Description
Mary Berry’s Potato and Onion Gratin is a classic French-inspired dish featuring thinly sliced potatoes and onions layered and baked in a creamy, cheesy sauce. The gratin is baked until golden and bubbling, with the potatoes becoming tender and absorbing the rich flavors of the cream, cheese, and onions.
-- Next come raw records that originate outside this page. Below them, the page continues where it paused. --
(** C4.  On a host version at or above 3.0.0, [purge_orphans] makes exactly
    one call, the purge with [do_local_ids], [do_linked_ids] and
    [do_recursive] all true.  Below 3.0.0 it makes one plain purge call and
    recurses exactly when that call answers something other than
    "CANCELLED".  If every purge that is not cancelled lowers the number of
    orphan data blocks, the recursion ends: more fuel than there are orphans
    is never used up. *)
Theorem purge_orphans_recursion :
  (forall fuel s,
      tuple_ge (observe app_version (host s)) (3, 0, 0)%Z = true ->
      purge_orphans (S fuel) s = (op (ops_outliner_orphans_purge purge_kw) ;; ret tt) s
      /\ calls (snd (purge_orphans (S fuel) s))
         = calls s ++ [Logged (ops_outliner_orphans_purge
                                 [("do_local_ids", true); ("do_linked_ids", true);
                                  ("do_recursive", true)])])
  /\ (forall fuel s,
      tuple_ge (observe app_version (host s)) (3, 0, 0)%Z = false ->
      purge_orphans (S fuel) s =
      match perform (ops_outliner_orphans_purge []) (host s) with
      | (inr status, w') =>
          let s1 := mkSt w' (calls s ++ [Logged (ops_outliner_orphans_purge [])]) in
          if String.eqb status "CANCELLED" then (Ok tt, s1) else purge_orphans fuel s1
      | (inl e, w') =>
          (Raise e, mkSt w' (calls s ++ [Logged (ops_outliner_orphans_purge [])]))
      end)
  /\ ((forall w status w',
          perform (ops_outliner_orphans_purge []) w = (inr status, w') ->
          status <> "CANCELLED" ->
          observe orphan_count w' < observe orphan_count w) ->
      forall fuel s,
        observe orphan_count (host s) < fuel ->
        fst (purge_orphans fuel s) <> OutOfFuel).
Proof.
  split; [| split].
  - intros fuel s V. rewrite (purge_orphans_new _ _ V). split; [reflexivity |].
    unfold bind, op, ret.
    destruct (perform (ops_outliner_orphans_purge purge_kw) (host s)) as [[e | st] w'];
      reflexivity.
  - apply purge_orphans_old.
  - apply purge_orphans_returns.
Qed.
It’s a wonderful side dish that pairs well with a variety of mains or can even be enjoyed on its own.
Ingredients
- Potatoes (800g, thinly sliced): Waxy potatoes like Maris Piper or Yukon Gold work best for a creamy texture.
- Onions (2 medium, thinly sliced): Adds a sweet, savory depth to the dish.
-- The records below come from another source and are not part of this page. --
(** At every point of a run the items checked so far and the items in
    flight are, up to order, the first [cursor] items of the queue: an item
    is handed to one worker only, none is skipped, and a run makes at most
    as many checks as the queue is long.  A run that completes without the
    signal having fired has checked every queue item exactly once. *)
Theorem each_item_claimed_once (schedule : list Event) :
  (s_item <$> settled (effects (run schedule))) ++ inflight (workers (run schedule))
  ≡ₚ take (cursor (run schedule)) queue
  /\ (s_item <$> settled (effects (run schedule))) ⊆+ queue
  /\ length (settled (effects (run schedule)))
     + length (inflight (workers (run schedule))) <= length queue
  /\ (forall out,
        batchCheckLinks parseURL bookmarks options ls now0 schedule = Some out ->
        aborted (run schedule) = false ->
        s_item <$> settled (observed out) ≡ₚ queue).
Proof.
  pose proof (inv_claimed _ _ _ _ _ _ (invariant schedule)) as Hperm.
  split; [exact Hperm | split; [| split]].
  - transitivity (take (cursor (run schedule)) queue).
    + rewrite <- Hperm. apply submseteq_inserts_r. reflexivity.
    + apply sublist_submseteq, sublist_take.
  - apply Permutation_length in Hperm.
    rewrite length_app, length_fmap, length_take in Hperm. lia.
  - intros out Hout Hab.
    destruct (completed_run parseURL bookmarks options ls now0 schedule out Hout)
      as (Hall & _ & _ & ->).
    apply (settled_all parseURL bookmarks options ls now0 schedule Hall Hab).
Qed.


Lemma pending_le_queue (schedule : list Event) :
  pending queue (run schedule) <= length queue.
Proof.
  pose proof (inv_claimed _ _ _ _ _ _ (invariant schedule)) as Hperm.
  apply Permutation_length in Hperm.
  rewrite length_app, length_fmap, length_take in Hperm. unfold pending. lia.
Qed.

Lemma can_finish_within (env : NetEnv) (now : Z) (n : nat) (st : Batch) :
  pending queue st <= n ->
  exists rest : list Event,
    Forall (isSettlement env now) rest
    /\ length rest <= n
    /\ allReturned (fold_left next rest st) = true.
Proof.
  revert st. induction n as [| n IH]; intros st Hle;
    destruct (allReturned st) eqn:Hall;
    try (exists []; split; [constructor | split; [simpl; lia | exact Hall]]);
    destruct (not_returned_inflight st Hall) as (w & item & Hw);
    pose proof (settle_pending parseURL bookmarks options ls now0 st w item env now Hw)
      as Hless; [lia |].
  destruct (IH (next st (Settled w env now))) as (rest & Hrest & Hlen & Hdone); [lia |].
  exists (Settled w env now :: rest). split; [| split; [simpl; lia | exact Hdone]].
  constructor; [exists w; reflexivity | exact Hrest].
Qed.

(** Every run comes to an end and never rejects.  From any point of any
    run, settling checks in flight, however the network answers, makes the
    call return after at most as many settlements as there are items not yet
    claimed or in flight, which is at most the length of the queue.  What
    it returns has one result per target, in the order of the targets. *)
Theorem run_completes_within_pending (schedule : list Event) (env : NetEnv) (now : Z) :
  exists (rest : list Event) (out : Settlement) (results : list LinkCheckResult),
    Forall (isSettlement env now) rest
    /\ length rest <= pending queue (run schedule)
    /\ pending queue (run schedule) <= length queue
    /\ batchCheckLinks parseURL bookmarks options ls now0 (schedule ++ rest) = Some out
    /\ returned out = Return results
    /\ r_id <$> results = b_id <$> bookmarks.
Proof.
  destruct (can_finish_within env now (pending queue (run schedule)) (run schedule) (le_n _))
    as (rest & Hrest & Hlen & Hdone).
  assert (Hout : exists out,
            batchCheckLinks parseURL bookmarks options ls now0 (schedule ++ rest) = Some out).
  { unfold batchCheckLinks.
    rewrite (inv_failure _ _ _ _ _ _ (invariant (schedule ++ rest))).
    unfold during in Hdone |- *. rewrite fold_left_app, Hdone. eauto. }
  destruct Hout as [out Hout].
  destruct (completed_run parseURL bookmarks options ls now0 (schedule ++ rest) out Hout)
    as (_ & Hret & _ & _).
  exists rest, out. eexists.
  split; [exact Hrest | split; [exact Hlen | split; [apply pending_le_queue |]]].
  split; [exact Hout | split; [exact Hret |]].
  rewrite <- list_fmap_compose. apply list_fmap_ext. intros i b Hb. simpl.
  destruct (resultsById (run (schedule ++ rest)) !! b_id b) as [r |] eqn:Hr; simpl;
    [| reflexivity].
  apply (keys_of_results parseURL bookmarks options ls now0 (schedule ++ rest)), Hr.
Qed.

Lemma launch_aborted (n : nat) (st : Batch) :
  aborted (launch queue n st) = aborted st.
Proof.
  revert st. induction n as [| n IH]; intros st; [reflexivity |].
  simpl. destruct (claimNext queue st) as [slot st'] eqn:Hclaim. rewrite IH.
  unfold claimNext in Hclaim. destruct (aborted st) eqn:Hab; simplify_eq; simpl; congruence.
Qed.

Lemma launch_fired (n : nat) (st : Batch) :
  aborted st = true -> inflight (workers (launch queue n st)) = inflight (workers st).
Proof.
  revert st. induction n as [| n IH]; intros st Hab; [reflexivity |].
  simpl. unfold claimNext. rewrite Hab. rewrite IH by exact Hab. simpl.
  rewrite inflight_app. apply app_nil_r.
Qed.

Lemma started_aborted :
  aborted (started parseURL bookmarks options ls now0) = signal options.
Proof. rewrite started_eq, launch_aborted. reflexivity. Qed.

Lemma started_inflight :
  length (inflight (workers (started parseURL bookmarks options ls now0)))
  = if signal options then 0 else Nat.min (workerCount options total) (length queue).
Proof.
  destruct (signal options) eqn:Hsig.
  - rewrite started_eq, launch_fired by exact Hsig. reflexivity.
  - pose proof (inv_claimed _ _ _ _ _ _ (inv_started parseURL bookmarks options ls now0))
      as Hperm.
    rewrite started_eq in Hperm |- *.
    rewrite (launch_effects parseURL bookmarks options ls now0),
      (launch_cursor parseURL bookmarks options ls now0) in Hperm by exact Hsig.
    simpl in Hperm. rewrite (Permutation_length Hperm), length_take. reflexivity.
Qed.

(** The call returns without waiting for any check exactly when there is
    nothing to check (every target is invalid or fresh in the cache) or the
    signal has fired before the call.  It has then made no check and one
    progress call; with a fired signal the stored cache is left alone,
    otherwise the cache as read is written back. *)
Theorem returns_at_once_iff :
  (is_Some (batchCheckLinks parseURL bookmarks options ls now0 [])
   <-> queue = [] \/ signal options = true)
  /\ forall out,
       batchCheckLinks parseURL bookmarks options ls now0 [] = Some out ->
       observed out = [OnProgress (size results0) total]
       /\ finalStorage out = (if signal options then ls else writeCache cache0 ls).
Proof.
  pose proof started_inflight as Hfly.
  pose proof (workerCount_pos bookmarks options) as Hpos.
  pose proof (invariant []) as Hinv. unfold during in Hinv. simpl in Hinv.
  split.
  - unfold batchCheckLinks, during. simpl.
    rewrite (inv_failure _ _ _ _ _ _ Hinv).
    destruct (allReturned (started parseURL bookmarks options ls now0)) eqn:Hall.
    + split; [intros _ | eauto].
      rewrite (allReturned_inflight _ Hall) in Hfly. simpl in Hfly.
      destruct (signal options); [auto |]. left.
      destruct queue; [reflexivity | simpl in Hfly; lia].
    + split; [intros [x Hx]; discriminate |].
      intros Hnow. exfalso.
      assert (Hnone : inflight (workers (started parseURL bookmarks options ls now0)) = []).
      { apply length_zero_iff_nil. rewrite Hfly.
        destruct Hnow as [-> | ->]; [destruct (signal options) |]; simpl; lia. }
      apply inflight_returned in Hnone. unfold allReturned in Hall. congruence.
  - intros out Hout.
    destruct (completed_run parseURL bookmarks options ls now0 [] out Hout)
      as (_ & _ & Hsto & Hobs).
    unfold during in Hsto, Hobs. simpl in Hsto, Hobs.
    rewrite Hobs, Hsto, started_aborted, started_effects.
    split; [reflexivity |].
    rewrite (inv_cache _ _ _ _ _ _ Hinv), started_effects. reflexivity.
Qed.

(** What a run that completes without the signal having fired leaves in
    storage.  If the store cannot be written, it is left as it was and the
    call returns all the same.  If the stored item was an array, the array
    is stored back with its elements, and none of the entries of this run
    are kept.  Otherwise the stored cache keeps every entry of the cache as
    read whose url was not checked, and holds for the url of every queue
    item the status and time of a check of that url made in this run, a
    status that is never unknown. *)
Theorem stored_cache_after_run (schedule : list Event) (out : Settlement) :
  batchCheckLinks parseURL bookmarks options ls now0 schedule = Some out ->
  aborted (run schedule) = false ->
  (ls_writable ls = false -> finalStorage out = ls)
  /\ (ls_writable ls = true ->
      match ls_item ls with
      | Some (ArrayBlob elements) =>
          finalStorage out = mkStorage (Some (ArrayBlob elements)) true
      | _ =>
          exists c : gmap string CacheEntry,
            finalStorage out = mkStorage (Some (CacheBlob c)) true
            /\ (forall k, k ∉ b_url <$> queue -> c !! k = cache0 !! k)
            /\ (forall item, item ∈ queue ->
                  exists chk,
                    chk ∈ settled (observed out)
                    /\ b_url (s_item chk) = b_url item
                    /\ c !! b_url item = Some (mkEntry (s_status chk) (s_now chk))
                    /\ s_status chk <> unknown)
      end).
Proof.
  intros Hout Hab.
  destruct (completed_run parseURL bookmarks options ls now0 schedule out Hout)
    as (Hall & _ & Hsto & Hobs).
  rewrite Hab in Hsto. unfold writeCache, stringify in Hsto.
  split; [intros Hwr; rewrite Hsto, Hwr; reflexivity |].
  intros Hwr. rewrite Hwr in Hsto.
  rewrite (inv_cache _ _ _ _ _ _ (invariant schedule)), remember_elements,
    readCache_elements in Hsto.
  pose proof (settled_all parseURL bookmarks options ls now0 schedule Hall Hab) as Hperm.
  assert (Hkept : forall k, k ∉ b_url <$> queue ->
            c_entries (fold_left remember (settled (effects (run schedule))) cache0) !! k
            = cache0 !! k).
  { intros k Hk. apply remember_lookup_notin.
    rewrite <- Hperm, <- list_fmap_compose in Hk. exact Hk. }
  assert (Hnew : forall item, item ∈ queue ->
            exists chk,
              chk ∈ settled (observed out)
              /\ b_url (s_item chk) = b_url item
              /\ c_entries (fold_left remember (settled (effects (run schedule))) cache0)
                   !! b_url item = Some (mkEntry (s_status chk) (s_now chk))
              /\ s_status chk <> unknown).
  { intros item Hitem. rewrite <- Hperm in Hitem.
    apply list_elem_of_fmap in Hitem as (chk & -> & Hchk).
    destruct (remember_last (settled (effects (run schedule))) cache0 chk Hchk)
      as (chk' & Hchk' & Hurl & Hlook).
    exists chk'. rewrite Hobs.
    split; [exact Hchk' | split; [exact Hurl | split; [exact Hlook |]]].
    pose proof (settled_definite schedule) as Hdef. rewrite Forall_forall in Hdef.
    destruct (Hdef chk' Hchk') as [-> | ->]; discriminate. }
  destruct (ls_item ls) as [[raw | c | elements] |]; eauto.
Qed.


(** With [forceRefresh] the stored cache plays no part in the first loop:
    the results it resolves and the queue it builds are those of a run on an
    empty cache, so every target with a valid url is checked. *)
Theorem force_refresh_ignores_cache :
  forceRefresh options = Some true ->
  prepass parseURL cache0 now0 options bookmarks = prepass parseURL ∅ now0 options bookmarks
  /\ queue = omap (fun b => mkBookmark (b_id b) <$> normalizeUrl parseURL (b_url b)) bookmarks.
Proof.
  intros Hforce.
  assert (Hq : forall c b, enqueue parseURL c now0 options b
                           = mkBookmark (b_id b) <$> normalizeUrl parseURL (b_url b)).
  { intros c b. unfold enqueue, isFresh. rewrite Hforce. simpl.
    destruct (normalizeUrl parseURL (b_url b)) as [n |]; [| reflexivity].
    destruct (c !! n); reflexivity. }
  assert (Hr : forall c b, resolveLocally parseURL c now0 options b
                           = resolveLocally parseURL ∅ now0 options b).
  { intros c b. unfold resolveLocally, isFresh. rewrite Hforce. simpl.
    destruct (normalizeUrl parseURL (b_url b)) as [n |]; [| reflexivity].
    rewrite cache_lookup_empty. destruct (c !! n); reflexivity. }
  assert (Hsame : forall (B : Type) (f g : Bookmark -> option B),
            (forall b, f b = g b) -> omap f bookmarks = omap g bookmarks).
  { intros B f g Hfg. apply list_omap_ext, Forall2_same_length_lookup.
    split; [reflexivity |]. intros i x y Hx Hy. simplify_eq. apply Hfg. }
  split.
  - rewrite !prepass_spec. f_equal.
    + f_equal. apply Hsame, Hr.
    + apply Hsame. intros b. rewrite !Hq. reflexivity.
  - rewrite (queue_eq parseURL bookmarks options ls now0). apply Hsame, Hq.
Qed.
- Double cream (300ml): Creates a rich, velvety sauce that binds the potatoes and onions together.
- Cheddar cheese (100g, grated): Adds flavor and creates a golden, crispy top.
- Butter (25g): Used for greasing the dish and adds richness to the gratin.
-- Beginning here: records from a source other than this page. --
Lemma element_by_id_insert (name : string) (d : document) (h : nat) (e e' : element) :
  d !! h = Some e → id e' = id e →
  element_by_id name (<[h := e']> d) = element_by_id name d.
Proof.
  intros He Hid. apply element_by_id_same_ids; [by rewrite length_insert|].
  intros k x x' Hx Hx'. destruct (decide (h = k)) as [->|Hne].
  - rewrite list_lookup_insert_eq in Hx' by by eapply lookup_lt_Some. congruence.
  - rewrite list_lookup_insert_ne in Hx' by done. congruence.
Qed.

Lemma element_by_id_reset (name : string) (d : document) (h : nat) :
  element_by_id name (reset_control h <$> d) = element_by_id name d.
Proof.
  apply element_by_id_same_ids; [by rewrite length_fmap|].
  intros k x x' Hx Hx'. rewrite list_lookup_fmap, Hx in Hx'. injection Hx' as <-.
  unfold reset_control. by destruct (owned_by h x).
Qed.

Section Settled.
Context (el : nat) (goal : number).

Local Abbreviation kept := (fun w : world => finished el goal w ∧ settled el w).

(** An edit that keeps the id, and the text when it is an edit of [el]. *)
Lemma kept_modify (r : ref) (f : element → element) :
  (∀ e, id (f e) = id e) →
  (r = Some el → ∀ e, textContent (f e) = textContent e) →
  preserves kept (modify r f).
Proof.
  intros Hid Htx. destruct r as [h|]; [|by intros w Hw].
  apply preserves_modify_at. intros w e [[Hq Ht] (Ho & Hb & Hti)] He.
  split; [split|split; [|split]]; try done.
  - unfold text_of in *. simpl. destruct (decide (h = el)) as [->|Hne].
    + rewrite list_lookup_insert_eq by by eapply lookup_lt_Some.
      rewrite He in Ht. simpl in *. by rewrite Htx.
    + by rewrite list_lookup_insert_ne.
  - simpl. by rewrite (element_by_id_insert _ _ _ e).
Qed.

Lemma kept_unobserve (observer x : nat) : preserves kept (unobserve observer x).
Proof.
  apply preserves_put. intros w [Hf (Ho & Hb & Hti)].
  split; [done|]. split; [|done]. simpl. intros o Hin Hcb.
  apply list_elem_of_lookup in Hin as [i Hi].
  destruct (decide (observer = i)) as [->|Hne].
  - rewrite list_lookup_alter_eq in Hi.
    destruct (observers w !! i) as [o0|] eqn:E; [|done]. injection Hi as <-. simpl in *.
    intros [Hin _]%elem_of_difference. apply (Ho o0); [|done..].
    by eapply list_elem_of_lookup_2.
  - rewrite list_lookup_alter_ne in Hi by done. apply Ho; [|done].
    by eapply list_elem_of_lookup_2.
Qed.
- Fresh thyme (1 tablespoon, chopped): Provides an earthy, aromatic flavor to the dish.
- Salt and pepper (to taste): Essential for seasoning the dish.
Instructions
Step 1: Preheat the oven
Preheat your oven to 180°C (350°F) and butter an ovenproof baking dish to prevent sticking.
Step 2: Slice the potatoes and onions
Using a mandoline or sharp knife, thinly slice the potatoes and onions. Aim for uniform slices to ensure even cooking.
Step 3: Prepare the cream mixture
In a small saucepan, heat the double cream gently over low heat. Stir in the fresh thyme, salt, and pepper. Heat the mixture just until warmed through, then remove from heat.
Step 4: Layer the potatoes and onions
Start by placing a layer of sliced potatoes at the bottom of the buttered baking dish, followed by a layer of onions. Repeat the layers until all the potatoes and onions are used up, finishing with a layer of potatoes on top.
Step 5: Add the cream and cheese
Pour the warm cream mixture evenly over the layered potatoes and onions, making sure it’s well distributed. Sprinkle the grated cheddar cheese over the top to create a delicious, golden crust.
Step 6: Bake the gratin
Cover the dish with foil and bake in the preheated oven for 45 minutes. After 45 minutes, remove the foil and bake for another 20-25 minutes, or until the top is golden and the potatoes are tender when pierced with a knife.
Step 7: Serve
Once the gratin is golden and bubbling, remove it from the oven and allow it to rest for 5 minutes before serving. This gives the flavors time to meld and the gratin to set slightly.